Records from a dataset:

☆ ☆ ☆ ☆

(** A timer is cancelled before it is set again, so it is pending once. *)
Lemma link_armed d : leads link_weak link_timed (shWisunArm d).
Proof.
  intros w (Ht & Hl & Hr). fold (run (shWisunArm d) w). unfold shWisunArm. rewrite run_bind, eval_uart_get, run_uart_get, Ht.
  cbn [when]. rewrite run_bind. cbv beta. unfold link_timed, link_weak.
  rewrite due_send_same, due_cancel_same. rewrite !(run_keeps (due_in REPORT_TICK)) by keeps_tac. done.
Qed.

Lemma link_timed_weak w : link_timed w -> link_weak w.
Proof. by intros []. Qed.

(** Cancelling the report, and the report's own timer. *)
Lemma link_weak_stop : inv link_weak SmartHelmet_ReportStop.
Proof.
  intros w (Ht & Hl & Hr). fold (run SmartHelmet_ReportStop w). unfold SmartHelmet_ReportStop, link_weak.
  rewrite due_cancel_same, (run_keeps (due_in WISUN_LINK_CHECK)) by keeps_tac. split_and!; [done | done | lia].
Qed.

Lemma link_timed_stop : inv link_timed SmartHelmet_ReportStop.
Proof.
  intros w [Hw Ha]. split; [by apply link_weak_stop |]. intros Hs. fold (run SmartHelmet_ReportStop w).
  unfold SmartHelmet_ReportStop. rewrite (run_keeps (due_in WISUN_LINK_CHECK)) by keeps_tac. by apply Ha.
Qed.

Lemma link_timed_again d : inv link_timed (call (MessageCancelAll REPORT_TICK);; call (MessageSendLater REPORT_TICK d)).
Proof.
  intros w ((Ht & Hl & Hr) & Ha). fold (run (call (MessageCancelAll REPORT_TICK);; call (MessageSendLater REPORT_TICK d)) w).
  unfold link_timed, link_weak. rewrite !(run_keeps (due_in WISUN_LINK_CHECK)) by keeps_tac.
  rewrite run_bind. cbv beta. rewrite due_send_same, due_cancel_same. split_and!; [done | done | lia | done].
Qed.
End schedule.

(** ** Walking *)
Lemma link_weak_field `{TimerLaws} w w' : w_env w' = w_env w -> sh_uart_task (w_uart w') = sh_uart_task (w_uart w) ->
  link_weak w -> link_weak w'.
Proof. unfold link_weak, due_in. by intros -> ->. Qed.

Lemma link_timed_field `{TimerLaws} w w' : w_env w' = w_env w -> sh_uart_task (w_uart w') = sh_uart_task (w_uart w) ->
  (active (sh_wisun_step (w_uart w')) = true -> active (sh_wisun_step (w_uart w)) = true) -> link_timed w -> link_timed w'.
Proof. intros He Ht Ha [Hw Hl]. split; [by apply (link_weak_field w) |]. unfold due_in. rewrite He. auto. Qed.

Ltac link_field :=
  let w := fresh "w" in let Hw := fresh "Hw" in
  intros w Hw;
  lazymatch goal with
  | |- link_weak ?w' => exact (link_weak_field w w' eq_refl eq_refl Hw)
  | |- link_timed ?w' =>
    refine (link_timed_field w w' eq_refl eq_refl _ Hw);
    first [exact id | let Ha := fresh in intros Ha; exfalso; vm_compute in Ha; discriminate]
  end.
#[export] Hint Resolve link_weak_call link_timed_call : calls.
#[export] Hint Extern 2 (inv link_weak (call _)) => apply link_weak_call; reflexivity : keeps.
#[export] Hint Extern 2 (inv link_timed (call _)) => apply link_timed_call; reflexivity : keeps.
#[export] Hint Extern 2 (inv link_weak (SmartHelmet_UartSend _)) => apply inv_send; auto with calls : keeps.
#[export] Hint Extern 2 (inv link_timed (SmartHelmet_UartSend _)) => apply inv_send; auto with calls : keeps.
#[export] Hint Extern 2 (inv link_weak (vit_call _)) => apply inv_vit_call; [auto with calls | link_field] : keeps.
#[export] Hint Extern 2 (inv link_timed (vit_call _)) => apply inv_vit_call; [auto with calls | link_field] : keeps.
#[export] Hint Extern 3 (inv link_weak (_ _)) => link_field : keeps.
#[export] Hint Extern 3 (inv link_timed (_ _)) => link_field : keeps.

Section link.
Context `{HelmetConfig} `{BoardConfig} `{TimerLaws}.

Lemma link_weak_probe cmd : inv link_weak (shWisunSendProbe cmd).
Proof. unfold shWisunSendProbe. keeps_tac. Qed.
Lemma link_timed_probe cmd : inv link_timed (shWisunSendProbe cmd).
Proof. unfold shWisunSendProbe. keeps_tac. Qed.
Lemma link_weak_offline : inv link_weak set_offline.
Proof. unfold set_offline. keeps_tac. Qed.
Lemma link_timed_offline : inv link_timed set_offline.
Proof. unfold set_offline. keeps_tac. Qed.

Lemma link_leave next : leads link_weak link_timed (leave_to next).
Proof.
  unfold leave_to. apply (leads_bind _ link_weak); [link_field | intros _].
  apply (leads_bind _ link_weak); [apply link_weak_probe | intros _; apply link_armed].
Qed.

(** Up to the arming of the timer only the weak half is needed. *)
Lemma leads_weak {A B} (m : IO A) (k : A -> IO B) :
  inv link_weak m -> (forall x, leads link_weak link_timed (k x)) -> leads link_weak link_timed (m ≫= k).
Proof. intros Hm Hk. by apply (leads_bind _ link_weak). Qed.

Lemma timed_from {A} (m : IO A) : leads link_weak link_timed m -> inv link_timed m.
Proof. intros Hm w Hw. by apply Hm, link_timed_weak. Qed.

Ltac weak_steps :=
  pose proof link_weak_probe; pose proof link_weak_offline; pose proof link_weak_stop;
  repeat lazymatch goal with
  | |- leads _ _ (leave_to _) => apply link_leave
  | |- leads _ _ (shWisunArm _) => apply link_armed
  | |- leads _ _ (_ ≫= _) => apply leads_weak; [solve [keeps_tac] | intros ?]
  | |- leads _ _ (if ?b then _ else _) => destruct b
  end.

☆ ☆ ☆ ☆

= Problem details =
If a line in the entries includes the word "Hint", copy that line out.

= Result of this exercise =
#[export] Hint Resolve link_weak_call link_timed_call : calls.
#[export] Hint Extern 2 (inv link_weak (call _)) => apply link_weak_call; reflexivity : keeps.
#[export] Hint Extern 2 (inv link_timed (call _)) => apply link_timed_call; reflexivity : keeps.
#[export] Hint Extern 2 (inv link_weak (SmartHelmet_UartSend _)) => apply inv_send; auto with calls : keeps.
#[export] Hint Extern 2 (inv link_timed (SmartHelmet_UartSend _)) => apply inv_send; auto with calls : keeps.
#[export] Hint Extern 2 (inv link_weak (vit_call _)) => apply inv_vit_call; [auto with calls | link_field] : keeps.
#[export] Hint Extern 2 (inv link_timed (vit_call _)) => apply inv_vit_call; [auto with calls | link_field] : keeps.
#[export] Hint Extern 3 (inv link_weak (_ _)) => link_field : keeps.
#[export] Hint Extern 3 (inv link_timed (_ _)) => link_field : keeps.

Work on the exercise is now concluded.